In the listing that follows, locate the line containing "Proof. apply search_words, POS_words_nonempty." and the line containing "(b = true <->". Retype exactly those two lines and every line between them, and nothing more.

-=-=-

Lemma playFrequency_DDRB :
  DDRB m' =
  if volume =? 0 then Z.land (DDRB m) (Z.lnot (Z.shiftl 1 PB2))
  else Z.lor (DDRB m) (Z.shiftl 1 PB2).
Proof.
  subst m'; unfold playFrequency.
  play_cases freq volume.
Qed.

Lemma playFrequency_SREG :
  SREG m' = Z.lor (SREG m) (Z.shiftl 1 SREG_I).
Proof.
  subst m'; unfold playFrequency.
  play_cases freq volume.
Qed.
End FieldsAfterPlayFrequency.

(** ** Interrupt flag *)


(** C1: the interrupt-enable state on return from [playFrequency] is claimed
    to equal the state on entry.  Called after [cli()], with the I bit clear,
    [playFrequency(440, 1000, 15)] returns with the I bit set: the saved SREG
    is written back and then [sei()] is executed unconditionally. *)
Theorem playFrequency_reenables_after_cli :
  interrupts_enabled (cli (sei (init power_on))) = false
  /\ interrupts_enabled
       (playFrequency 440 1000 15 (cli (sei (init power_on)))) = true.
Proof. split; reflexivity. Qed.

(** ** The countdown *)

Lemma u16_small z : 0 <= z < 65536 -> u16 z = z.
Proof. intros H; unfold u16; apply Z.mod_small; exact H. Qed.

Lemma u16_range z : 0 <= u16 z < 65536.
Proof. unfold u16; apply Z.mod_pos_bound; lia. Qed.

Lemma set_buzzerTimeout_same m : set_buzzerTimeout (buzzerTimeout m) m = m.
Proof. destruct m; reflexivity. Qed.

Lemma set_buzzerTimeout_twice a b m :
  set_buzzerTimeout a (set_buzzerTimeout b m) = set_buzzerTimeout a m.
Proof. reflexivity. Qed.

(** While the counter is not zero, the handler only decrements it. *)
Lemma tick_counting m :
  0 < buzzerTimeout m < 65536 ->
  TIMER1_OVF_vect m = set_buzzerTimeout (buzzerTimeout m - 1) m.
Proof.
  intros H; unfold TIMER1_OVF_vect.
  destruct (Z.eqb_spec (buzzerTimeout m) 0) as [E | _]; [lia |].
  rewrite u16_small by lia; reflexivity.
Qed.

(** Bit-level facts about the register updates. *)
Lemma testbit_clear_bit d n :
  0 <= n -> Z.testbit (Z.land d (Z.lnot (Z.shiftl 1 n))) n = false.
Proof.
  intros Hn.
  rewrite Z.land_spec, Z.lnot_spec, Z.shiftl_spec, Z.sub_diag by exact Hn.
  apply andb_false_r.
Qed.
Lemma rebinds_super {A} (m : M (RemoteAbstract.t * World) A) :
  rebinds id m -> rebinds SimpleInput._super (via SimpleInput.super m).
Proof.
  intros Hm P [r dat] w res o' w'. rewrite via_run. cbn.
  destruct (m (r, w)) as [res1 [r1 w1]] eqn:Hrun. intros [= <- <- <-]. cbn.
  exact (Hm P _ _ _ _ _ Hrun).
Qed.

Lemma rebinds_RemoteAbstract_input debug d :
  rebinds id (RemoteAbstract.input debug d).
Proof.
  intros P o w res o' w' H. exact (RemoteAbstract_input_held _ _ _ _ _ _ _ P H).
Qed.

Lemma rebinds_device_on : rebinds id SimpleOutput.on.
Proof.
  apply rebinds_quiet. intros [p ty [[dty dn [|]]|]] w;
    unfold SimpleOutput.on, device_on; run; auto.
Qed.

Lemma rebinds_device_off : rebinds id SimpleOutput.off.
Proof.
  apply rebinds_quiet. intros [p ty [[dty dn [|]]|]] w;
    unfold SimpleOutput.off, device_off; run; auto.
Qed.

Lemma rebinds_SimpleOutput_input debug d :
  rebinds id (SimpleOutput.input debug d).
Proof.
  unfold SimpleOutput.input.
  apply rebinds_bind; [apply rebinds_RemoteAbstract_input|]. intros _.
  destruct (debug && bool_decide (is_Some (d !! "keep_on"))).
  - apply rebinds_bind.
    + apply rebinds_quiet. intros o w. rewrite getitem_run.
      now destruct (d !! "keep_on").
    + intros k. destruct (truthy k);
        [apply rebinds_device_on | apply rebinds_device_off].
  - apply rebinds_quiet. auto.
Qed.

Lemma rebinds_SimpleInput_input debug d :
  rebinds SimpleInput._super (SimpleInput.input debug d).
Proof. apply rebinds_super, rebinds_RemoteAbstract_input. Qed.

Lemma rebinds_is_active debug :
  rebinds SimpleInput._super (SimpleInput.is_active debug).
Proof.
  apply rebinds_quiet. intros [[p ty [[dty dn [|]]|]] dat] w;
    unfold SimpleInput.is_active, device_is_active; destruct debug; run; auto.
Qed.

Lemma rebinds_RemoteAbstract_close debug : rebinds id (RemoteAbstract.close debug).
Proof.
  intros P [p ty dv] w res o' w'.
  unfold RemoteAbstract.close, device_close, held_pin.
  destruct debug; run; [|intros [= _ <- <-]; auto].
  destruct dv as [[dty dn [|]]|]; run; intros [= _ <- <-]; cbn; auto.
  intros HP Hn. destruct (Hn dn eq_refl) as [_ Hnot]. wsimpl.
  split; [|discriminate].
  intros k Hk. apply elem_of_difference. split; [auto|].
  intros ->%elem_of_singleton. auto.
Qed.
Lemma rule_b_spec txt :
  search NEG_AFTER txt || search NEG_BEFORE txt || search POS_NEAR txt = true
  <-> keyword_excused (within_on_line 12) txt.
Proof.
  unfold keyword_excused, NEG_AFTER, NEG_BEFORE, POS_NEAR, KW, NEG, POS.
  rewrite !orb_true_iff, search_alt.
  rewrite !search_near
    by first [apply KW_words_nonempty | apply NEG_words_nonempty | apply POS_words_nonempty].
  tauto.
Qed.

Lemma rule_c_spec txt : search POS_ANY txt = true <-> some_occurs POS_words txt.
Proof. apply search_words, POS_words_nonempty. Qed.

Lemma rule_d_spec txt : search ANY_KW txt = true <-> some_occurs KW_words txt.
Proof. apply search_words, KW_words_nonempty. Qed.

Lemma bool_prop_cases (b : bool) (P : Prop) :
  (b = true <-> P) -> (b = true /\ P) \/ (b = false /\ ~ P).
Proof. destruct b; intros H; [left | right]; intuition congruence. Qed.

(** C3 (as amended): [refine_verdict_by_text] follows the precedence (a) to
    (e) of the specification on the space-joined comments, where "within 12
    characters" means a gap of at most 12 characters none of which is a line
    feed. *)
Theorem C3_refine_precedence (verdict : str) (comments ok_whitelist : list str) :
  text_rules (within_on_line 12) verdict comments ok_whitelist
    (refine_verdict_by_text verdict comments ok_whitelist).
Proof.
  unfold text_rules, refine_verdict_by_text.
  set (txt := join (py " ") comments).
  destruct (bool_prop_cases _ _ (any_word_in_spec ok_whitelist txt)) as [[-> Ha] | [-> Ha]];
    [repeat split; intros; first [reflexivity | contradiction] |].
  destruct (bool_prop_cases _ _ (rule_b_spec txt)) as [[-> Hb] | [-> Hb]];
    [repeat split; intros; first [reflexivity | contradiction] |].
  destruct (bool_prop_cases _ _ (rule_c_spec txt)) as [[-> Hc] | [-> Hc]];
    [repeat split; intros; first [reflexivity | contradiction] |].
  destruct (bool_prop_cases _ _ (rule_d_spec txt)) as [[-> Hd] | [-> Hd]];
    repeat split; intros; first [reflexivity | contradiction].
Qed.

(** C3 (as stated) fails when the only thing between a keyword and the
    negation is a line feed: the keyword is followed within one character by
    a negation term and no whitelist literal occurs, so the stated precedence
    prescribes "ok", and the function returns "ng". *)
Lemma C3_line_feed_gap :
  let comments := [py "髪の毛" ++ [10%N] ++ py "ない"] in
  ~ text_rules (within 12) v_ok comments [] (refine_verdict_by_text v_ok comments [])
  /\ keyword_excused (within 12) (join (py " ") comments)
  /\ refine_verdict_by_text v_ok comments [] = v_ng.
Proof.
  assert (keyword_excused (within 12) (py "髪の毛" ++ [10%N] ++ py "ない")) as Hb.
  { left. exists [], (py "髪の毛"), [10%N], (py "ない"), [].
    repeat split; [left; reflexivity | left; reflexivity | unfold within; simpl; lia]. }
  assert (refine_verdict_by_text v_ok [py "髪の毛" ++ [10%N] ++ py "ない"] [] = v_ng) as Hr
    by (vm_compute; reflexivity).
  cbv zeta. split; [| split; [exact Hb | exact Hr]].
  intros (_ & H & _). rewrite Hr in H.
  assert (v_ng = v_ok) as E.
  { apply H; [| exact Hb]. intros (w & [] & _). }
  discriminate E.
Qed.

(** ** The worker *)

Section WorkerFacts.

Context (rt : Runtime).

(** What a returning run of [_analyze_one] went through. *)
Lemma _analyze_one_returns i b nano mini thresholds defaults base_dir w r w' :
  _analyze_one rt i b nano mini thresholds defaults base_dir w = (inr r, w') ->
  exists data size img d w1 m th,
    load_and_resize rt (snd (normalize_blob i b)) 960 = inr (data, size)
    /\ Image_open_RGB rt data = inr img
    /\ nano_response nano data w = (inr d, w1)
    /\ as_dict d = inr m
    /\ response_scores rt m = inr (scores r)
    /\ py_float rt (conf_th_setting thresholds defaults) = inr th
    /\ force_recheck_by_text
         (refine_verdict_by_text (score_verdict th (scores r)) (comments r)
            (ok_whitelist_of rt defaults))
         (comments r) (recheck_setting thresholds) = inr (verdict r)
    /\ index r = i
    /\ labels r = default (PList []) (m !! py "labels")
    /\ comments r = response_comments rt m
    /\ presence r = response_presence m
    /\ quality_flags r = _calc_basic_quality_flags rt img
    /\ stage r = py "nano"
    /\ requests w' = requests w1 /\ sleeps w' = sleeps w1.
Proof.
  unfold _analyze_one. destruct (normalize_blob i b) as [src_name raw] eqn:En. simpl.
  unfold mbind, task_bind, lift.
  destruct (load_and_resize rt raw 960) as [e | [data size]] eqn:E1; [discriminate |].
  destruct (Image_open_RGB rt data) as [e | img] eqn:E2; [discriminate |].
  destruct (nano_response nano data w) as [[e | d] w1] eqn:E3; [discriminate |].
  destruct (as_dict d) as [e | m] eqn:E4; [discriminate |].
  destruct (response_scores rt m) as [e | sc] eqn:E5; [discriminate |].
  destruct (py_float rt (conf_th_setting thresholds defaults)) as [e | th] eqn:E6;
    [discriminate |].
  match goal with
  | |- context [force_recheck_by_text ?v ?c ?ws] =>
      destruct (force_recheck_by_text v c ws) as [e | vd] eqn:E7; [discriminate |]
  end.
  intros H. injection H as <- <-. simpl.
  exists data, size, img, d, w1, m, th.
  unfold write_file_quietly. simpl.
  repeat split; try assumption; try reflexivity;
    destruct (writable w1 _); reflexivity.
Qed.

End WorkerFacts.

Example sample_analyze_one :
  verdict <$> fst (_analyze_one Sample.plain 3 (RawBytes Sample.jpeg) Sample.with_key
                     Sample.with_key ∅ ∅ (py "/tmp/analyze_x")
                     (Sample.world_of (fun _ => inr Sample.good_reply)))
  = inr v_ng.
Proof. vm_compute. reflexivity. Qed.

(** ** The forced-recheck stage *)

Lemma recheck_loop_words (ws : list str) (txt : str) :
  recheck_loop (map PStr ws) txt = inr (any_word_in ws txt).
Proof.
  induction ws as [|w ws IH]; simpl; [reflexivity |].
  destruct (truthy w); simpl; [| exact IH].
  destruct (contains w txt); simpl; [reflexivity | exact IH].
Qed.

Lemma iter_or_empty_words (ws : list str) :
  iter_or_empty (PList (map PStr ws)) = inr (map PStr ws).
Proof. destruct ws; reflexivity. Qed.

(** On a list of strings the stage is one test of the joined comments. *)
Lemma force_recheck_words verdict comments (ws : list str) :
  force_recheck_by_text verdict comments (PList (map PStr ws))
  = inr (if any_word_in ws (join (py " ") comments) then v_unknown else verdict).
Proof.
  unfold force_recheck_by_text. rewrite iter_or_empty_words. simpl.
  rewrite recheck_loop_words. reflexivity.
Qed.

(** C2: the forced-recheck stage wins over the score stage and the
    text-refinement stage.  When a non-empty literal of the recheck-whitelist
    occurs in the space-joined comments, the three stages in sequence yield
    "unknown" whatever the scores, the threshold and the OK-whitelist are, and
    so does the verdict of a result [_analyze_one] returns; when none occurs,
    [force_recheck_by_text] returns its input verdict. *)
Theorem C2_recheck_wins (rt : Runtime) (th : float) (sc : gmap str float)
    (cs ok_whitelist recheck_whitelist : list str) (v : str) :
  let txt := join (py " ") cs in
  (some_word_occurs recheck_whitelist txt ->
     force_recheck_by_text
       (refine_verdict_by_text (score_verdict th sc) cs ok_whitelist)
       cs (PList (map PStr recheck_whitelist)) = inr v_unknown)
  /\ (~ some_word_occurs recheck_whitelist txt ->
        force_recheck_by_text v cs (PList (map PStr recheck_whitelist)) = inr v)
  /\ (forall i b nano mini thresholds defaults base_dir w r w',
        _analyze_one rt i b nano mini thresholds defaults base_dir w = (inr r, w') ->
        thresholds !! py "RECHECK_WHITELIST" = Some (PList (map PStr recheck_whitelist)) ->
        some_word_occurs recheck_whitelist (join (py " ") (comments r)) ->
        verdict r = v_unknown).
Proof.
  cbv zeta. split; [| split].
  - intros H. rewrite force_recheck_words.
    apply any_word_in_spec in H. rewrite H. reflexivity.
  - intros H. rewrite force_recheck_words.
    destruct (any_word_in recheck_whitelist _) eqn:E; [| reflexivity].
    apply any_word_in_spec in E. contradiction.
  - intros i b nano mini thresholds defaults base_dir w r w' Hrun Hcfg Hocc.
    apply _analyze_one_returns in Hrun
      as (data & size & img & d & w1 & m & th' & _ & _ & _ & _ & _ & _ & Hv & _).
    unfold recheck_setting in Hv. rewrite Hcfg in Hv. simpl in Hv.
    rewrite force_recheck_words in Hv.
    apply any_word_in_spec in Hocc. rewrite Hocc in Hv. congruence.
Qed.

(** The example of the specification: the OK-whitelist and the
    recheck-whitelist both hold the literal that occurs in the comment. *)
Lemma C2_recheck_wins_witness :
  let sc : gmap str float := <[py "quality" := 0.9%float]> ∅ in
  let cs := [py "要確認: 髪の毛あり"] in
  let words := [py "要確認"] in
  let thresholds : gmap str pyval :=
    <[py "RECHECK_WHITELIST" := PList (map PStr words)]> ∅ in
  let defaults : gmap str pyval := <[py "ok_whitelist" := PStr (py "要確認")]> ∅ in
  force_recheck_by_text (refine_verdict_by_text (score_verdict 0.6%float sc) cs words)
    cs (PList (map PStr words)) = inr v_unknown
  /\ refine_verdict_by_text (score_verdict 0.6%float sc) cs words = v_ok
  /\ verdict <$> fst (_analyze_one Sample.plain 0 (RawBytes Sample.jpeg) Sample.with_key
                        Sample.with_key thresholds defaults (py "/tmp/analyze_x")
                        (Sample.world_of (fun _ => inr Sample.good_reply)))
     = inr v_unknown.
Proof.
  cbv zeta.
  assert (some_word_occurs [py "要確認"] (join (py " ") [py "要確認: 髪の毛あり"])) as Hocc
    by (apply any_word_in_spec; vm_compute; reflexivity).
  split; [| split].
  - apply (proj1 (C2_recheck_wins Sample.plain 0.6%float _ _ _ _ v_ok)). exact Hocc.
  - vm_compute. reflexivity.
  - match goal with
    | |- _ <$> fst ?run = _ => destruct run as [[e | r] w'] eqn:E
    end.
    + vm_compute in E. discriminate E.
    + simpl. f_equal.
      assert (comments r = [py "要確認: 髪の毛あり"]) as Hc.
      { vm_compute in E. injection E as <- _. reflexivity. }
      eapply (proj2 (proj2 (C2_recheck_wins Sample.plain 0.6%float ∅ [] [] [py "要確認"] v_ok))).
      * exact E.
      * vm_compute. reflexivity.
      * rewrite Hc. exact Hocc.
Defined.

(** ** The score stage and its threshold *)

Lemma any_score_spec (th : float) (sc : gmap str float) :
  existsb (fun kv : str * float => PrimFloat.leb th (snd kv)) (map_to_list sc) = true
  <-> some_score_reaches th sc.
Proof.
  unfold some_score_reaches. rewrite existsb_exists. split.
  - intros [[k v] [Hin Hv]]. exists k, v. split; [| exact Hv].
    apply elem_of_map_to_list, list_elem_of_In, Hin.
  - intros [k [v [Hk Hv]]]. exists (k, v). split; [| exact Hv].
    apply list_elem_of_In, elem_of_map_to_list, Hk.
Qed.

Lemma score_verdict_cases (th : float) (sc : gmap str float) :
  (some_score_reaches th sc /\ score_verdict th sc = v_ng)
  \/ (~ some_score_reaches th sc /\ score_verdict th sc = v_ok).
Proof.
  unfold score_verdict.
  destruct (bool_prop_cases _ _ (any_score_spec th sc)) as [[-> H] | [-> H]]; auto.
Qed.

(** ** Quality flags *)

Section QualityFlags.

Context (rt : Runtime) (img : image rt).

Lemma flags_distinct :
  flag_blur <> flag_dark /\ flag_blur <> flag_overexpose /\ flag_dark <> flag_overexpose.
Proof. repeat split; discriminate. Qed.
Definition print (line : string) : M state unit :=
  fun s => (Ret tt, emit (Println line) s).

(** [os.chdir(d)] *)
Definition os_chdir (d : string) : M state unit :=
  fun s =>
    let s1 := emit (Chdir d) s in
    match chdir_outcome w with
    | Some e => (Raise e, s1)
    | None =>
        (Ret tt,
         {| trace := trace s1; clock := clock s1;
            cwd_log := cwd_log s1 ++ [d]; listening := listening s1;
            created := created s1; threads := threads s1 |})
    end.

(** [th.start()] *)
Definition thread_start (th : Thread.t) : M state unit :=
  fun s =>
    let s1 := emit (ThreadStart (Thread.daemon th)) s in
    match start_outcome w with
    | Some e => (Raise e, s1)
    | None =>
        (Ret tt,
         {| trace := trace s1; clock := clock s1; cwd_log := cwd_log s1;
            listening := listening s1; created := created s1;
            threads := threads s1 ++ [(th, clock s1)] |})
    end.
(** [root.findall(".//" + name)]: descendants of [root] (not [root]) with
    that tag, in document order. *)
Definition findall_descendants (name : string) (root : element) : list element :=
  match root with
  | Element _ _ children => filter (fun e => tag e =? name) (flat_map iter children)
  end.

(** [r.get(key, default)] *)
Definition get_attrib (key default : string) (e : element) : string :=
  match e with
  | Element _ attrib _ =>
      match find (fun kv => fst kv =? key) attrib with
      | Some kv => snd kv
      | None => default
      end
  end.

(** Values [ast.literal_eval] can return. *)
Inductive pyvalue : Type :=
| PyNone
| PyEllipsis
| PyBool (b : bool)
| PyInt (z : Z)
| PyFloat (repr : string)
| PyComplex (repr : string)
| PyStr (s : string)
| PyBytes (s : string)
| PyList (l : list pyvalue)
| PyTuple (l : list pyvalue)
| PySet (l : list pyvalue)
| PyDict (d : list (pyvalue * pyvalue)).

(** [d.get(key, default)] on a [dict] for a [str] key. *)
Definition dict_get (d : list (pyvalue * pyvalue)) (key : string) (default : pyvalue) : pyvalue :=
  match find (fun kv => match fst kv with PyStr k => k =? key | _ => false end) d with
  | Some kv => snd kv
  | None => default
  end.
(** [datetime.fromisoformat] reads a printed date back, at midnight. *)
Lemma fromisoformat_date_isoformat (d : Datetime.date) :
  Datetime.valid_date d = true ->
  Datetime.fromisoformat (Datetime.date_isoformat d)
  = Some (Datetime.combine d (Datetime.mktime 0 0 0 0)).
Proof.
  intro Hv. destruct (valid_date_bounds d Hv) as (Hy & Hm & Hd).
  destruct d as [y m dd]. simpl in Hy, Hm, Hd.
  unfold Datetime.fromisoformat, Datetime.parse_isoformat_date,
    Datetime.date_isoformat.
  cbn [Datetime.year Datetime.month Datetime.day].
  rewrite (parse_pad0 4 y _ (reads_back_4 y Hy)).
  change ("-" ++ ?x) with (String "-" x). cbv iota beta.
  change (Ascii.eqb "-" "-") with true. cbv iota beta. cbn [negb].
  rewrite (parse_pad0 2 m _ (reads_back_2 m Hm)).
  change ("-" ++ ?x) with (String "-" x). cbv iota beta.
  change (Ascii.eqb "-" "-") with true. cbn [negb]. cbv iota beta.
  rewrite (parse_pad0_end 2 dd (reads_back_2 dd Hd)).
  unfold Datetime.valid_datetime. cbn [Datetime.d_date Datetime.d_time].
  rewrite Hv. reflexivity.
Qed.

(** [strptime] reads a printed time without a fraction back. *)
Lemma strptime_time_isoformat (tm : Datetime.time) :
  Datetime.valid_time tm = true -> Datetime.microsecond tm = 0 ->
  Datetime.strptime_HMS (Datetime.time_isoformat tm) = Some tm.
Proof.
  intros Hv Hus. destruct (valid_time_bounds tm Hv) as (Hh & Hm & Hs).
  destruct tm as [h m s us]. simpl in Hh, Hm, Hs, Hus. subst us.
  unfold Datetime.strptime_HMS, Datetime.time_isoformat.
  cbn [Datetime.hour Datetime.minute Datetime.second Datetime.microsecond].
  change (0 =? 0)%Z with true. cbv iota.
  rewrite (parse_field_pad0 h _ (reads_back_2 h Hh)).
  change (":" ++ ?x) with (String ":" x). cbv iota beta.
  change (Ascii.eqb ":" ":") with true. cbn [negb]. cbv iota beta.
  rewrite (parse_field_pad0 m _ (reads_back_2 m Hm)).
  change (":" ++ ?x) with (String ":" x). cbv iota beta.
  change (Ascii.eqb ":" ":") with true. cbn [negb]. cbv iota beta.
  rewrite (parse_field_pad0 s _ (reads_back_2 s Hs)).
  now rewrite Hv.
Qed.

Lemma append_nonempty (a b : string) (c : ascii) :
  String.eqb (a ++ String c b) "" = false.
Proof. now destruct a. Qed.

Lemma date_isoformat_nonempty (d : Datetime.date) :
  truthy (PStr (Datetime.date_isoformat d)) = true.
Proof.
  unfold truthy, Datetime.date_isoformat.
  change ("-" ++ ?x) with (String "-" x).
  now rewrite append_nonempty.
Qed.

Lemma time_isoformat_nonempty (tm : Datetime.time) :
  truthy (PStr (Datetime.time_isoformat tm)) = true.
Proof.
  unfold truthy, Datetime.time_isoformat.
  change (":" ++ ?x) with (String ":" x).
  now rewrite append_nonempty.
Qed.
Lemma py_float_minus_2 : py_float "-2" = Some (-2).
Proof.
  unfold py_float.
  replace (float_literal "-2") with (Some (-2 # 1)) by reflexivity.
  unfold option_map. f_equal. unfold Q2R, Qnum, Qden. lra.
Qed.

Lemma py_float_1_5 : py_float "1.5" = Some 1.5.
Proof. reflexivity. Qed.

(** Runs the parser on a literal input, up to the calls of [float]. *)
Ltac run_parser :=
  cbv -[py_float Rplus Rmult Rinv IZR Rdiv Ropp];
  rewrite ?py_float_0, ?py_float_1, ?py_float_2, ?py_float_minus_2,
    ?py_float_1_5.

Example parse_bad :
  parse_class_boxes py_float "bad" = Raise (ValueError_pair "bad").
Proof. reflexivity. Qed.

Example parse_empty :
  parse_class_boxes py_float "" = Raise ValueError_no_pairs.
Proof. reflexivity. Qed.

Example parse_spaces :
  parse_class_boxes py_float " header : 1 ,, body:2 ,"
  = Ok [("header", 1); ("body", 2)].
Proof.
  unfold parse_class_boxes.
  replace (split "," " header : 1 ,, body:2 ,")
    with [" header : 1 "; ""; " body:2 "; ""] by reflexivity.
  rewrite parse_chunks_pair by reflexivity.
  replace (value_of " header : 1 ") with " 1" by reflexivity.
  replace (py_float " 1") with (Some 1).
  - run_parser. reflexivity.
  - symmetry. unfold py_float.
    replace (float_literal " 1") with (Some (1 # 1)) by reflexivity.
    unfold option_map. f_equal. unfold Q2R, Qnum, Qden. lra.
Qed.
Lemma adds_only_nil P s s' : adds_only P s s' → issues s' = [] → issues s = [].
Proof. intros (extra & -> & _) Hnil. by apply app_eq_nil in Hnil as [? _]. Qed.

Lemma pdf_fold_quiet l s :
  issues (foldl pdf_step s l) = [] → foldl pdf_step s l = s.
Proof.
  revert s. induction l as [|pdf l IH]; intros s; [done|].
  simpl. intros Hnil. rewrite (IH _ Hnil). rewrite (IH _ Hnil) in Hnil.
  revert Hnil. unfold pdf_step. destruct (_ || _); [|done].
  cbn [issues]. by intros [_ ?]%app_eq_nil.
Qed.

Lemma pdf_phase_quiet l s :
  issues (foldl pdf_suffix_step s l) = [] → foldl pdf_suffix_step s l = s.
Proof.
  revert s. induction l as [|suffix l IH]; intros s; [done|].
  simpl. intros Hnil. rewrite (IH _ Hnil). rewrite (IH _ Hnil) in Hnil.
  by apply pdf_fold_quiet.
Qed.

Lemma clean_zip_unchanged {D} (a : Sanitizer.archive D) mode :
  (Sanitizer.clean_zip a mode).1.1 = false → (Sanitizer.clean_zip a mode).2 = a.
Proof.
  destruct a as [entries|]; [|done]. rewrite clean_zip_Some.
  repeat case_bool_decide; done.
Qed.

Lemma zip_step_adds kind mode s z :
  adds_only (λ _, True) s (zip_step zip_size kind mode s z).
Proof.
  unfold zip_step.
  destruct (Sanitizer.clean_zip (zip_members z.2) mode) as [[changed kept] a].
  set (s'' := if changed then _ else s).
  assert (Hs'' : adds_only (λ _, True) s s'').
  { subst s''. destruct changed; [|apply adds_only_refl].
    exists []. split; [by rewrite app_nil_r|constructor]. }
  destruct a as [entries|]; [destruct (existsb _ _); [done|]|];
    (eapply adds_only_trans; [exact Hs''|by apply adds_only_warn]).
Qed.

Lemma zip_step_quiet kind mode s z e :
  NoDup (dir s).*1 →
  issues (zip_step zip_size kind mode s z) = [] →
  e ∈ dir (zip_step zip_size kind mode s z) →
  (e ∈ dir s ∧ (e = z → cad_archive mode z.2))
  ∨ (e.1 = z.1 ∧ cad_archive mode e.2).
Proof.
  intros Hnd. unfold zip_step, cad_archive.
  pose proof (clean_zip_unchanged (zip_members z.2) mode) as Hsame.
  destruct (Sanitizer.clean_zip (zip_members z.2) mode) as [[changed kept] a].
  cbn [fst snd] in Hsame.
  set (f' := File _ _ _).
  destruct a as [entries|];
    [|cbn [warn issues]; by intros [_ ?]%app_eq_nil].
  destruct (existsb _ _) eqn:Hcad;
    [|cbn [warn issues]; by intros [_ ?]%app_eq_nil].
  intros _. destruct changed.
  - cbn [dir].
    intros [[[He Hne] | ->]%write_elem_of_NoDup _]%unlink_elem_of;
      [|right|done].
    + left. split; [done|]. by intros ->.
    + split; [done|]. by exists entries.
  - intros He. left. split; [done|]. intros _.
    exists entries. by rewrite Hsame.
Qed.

-=-=-

→ **Answer space**
Proof. apply search_words, POS_words_nonempty. Qed.

Lemma rule_d_spec txt : search ANY_KW txt = true <-> some_occurs KW_words txt.
Proof. apply search_words, KW_words_nonempty. Qed.

Lemma bool_prop_cases (b : bool) (P : Prop) :
  (b = true <-> P) -> (b = true /\ P) \/ (b = false /\ ~ P).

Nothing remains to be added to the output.